Because the clearest effects of etoposide were seen with the drug-hypersensitive allele of TOP2, it was possible that part of the effect arose from the unique properties of the Ser⁷⁴⁰Trp allele. We do not favor this possibility because combining deletions in genes required for end-joining and deletions in RAD52 or RAD1 resulted in enhanced sensitivity compared with either single mutant. Nonetheless, the protein encoded by topoisomerase II (Ser⁷⁴⁰Trp) has biochemical properties in the presence of etoposide that are distinct from the wild-type protein. In addition to elevated DNA cleavage in the presence of etoposide, the covalent complexes formed in vitro with topoisomerase II (Ser⁷⁴⁰Trp) in the presence of etoposide are more heat and salt stable than those formed with the wild-type protein. It is possible that some covalent complexes formed by this protein may be essentially irreversible. Irreversible topoisomerase II-DNA covalent complexes may pose additional challenges for repair that specifically require NHEJ. Although the mutation Ser⁷⁴⁰Trp accentuates the heat stability of topoisomerase II-DNA covalent complexes formed in the presence of drug, some covalent complexes formed by wild-type topoisomerase II in the presence of etoposide have enhanced heat and salt stability compared with those formed in the presence of intercalating drugs, such as mAMSA (64, 65). Differences in the stability of covalent complexes may contribute to the differential effect we observed between mAMSA and etoposide. It is also interesting to note that whereas etoposide is a very effective drug the clinical activity of mAMSA has been disappointing. Although this difference in clinical activity may be due to other aspects of the drug, the ability to generate a specific class of lesions may contribute both to the clinical efficacy of etoposide and to its ability to generate translocations. Because topoisomerase II–targeting agents, such as clerocidin, can generate high levels of irreversible topoisomerase II-DNA covalent complexes (66), it will be interesting to determine whether these irreversible complexes must be repaired by NHEJ pathways.

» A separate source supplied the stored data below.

Lemma linearization_reports W s c : linearization W s → routed c → reports W s c.
Proof.
  intros Hlin Hr. assert (routed (set_seq (kc_seq c + 1) c)) as Hr1 by done. split_and!.
  - intros key v net c' ss Hby ([[[r|] c1] ss1] & Hc & Hx)%bind_Some; [|done]. destruct r; simplify_eq/=.
    destruct (call_linearized _ _ _ _ _ _ _ _ Hlin Hr1 Hby Hc) as (i & k & Hk & _); [by intros []|].
    by apply list_elem_of_lookup_2 in Hk.
  - intros key net c' ss Hby ([[[r|] c1] ss1] & Hc & Hx)%bind_Some; [|done]. destruct r; simplify_eq/=.
    destruct (call_linearized _ _ _ _ _ _ _ _ Hlin Hr1 Hby Hc) as (i & k & Hk & _); [by intros []|].
    by apply list_elem_of_lookup_2 in Hk.
  - intros key e n net c' ss b a Hby ([[[r|] c1] ss1] & Hc & Hx)%bind_Some; [|done]. destruct r; simplify_eq/=.
    destruct (call_linearized _ _ _ _ _ _ _ _ Hlin Hr1 Hby Hc) as (i & k & Hk & Ha & _); [by intros []|].
    exists k. simpl in Ha. injection Ha as -> ->. done.
  - intros key mode net c' ss v Hby ([[[r|] c1] ss1] & Hc & Hx)%bind_Some; [|done]. destruct r; simplify_eq/=.
    destruct (call_linearized _ _ _ _ _ _ _ _ Hlin Hr Hby Hc) as (i & rr & k & Hrr & Hle & Hv); [by intros []|].
    injection Hrr as <-. injection (Hv I) as ->. by exists k.
Qed.

End cluster.

(** ** A concrete run *)

Section concrete_writes.
  #[local] Existing Instances end_crc demo_wal_codec demo_table_codec demo_catalog_codec.
  #[local] Existing Instances demo_wal_laws demo_table_laws demo_catalog_laws.
  #[local] Existing Instances demo_hs_codec demo_entry_codec demo_snap_codec.
  #[local] Existing Instances demo_hs_laws demo_entry_laws demo_snap_laws demo_cmd_codec demo_payload_codec.
  #[local] Existing Instances demo_cmd_laws demo_image_laws.

(** A client whose put is answered at once by the server of [solo_served]. *)
Definition solo_client : KvClient := mkClient (client_config_new (λ _, None) ["a"%string]) 5 0 0 None 1.
Definition solo_net : network := λ _, Answer RespOk.
Definition solo_run : session_run :=
  mkRun solo_client [(OpPut [x61] [x62], solo_net)] [("a"%string, ReqPut 5 1 [x61] [x62])].

Lemma solo_asked cmd : asked_for solo_trace cmd → cmd = mkCmd 5 1 (Put [x61] [x62]).
Proof.
  intros (_ & id & req & tx & Hin & Hc). unfold solo_trace in Hin.
  repeat (apply elem_of_cons in Hin as [[= -> -> ->]|Hin]; [by simplify_eq/=|]).
  repeat (apply elem_of_cons in Hin as [?|Hin]; [done|]). by apply elem_of_nil in Hin.
Qed.


End concrete_writes.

The experimental strategy of using overexpression of topoisomerase II and the use of drug-hypersensitive alleles is an effective approach for examining the repair of lesions induced by the enzyme. We are able to effect cell killing with either etoposide or mAMSA in otherwise repair-proficient cells. We are currently applying this strategy to identify other pathways important for repairing topoisomerase II–mediated DNA damage.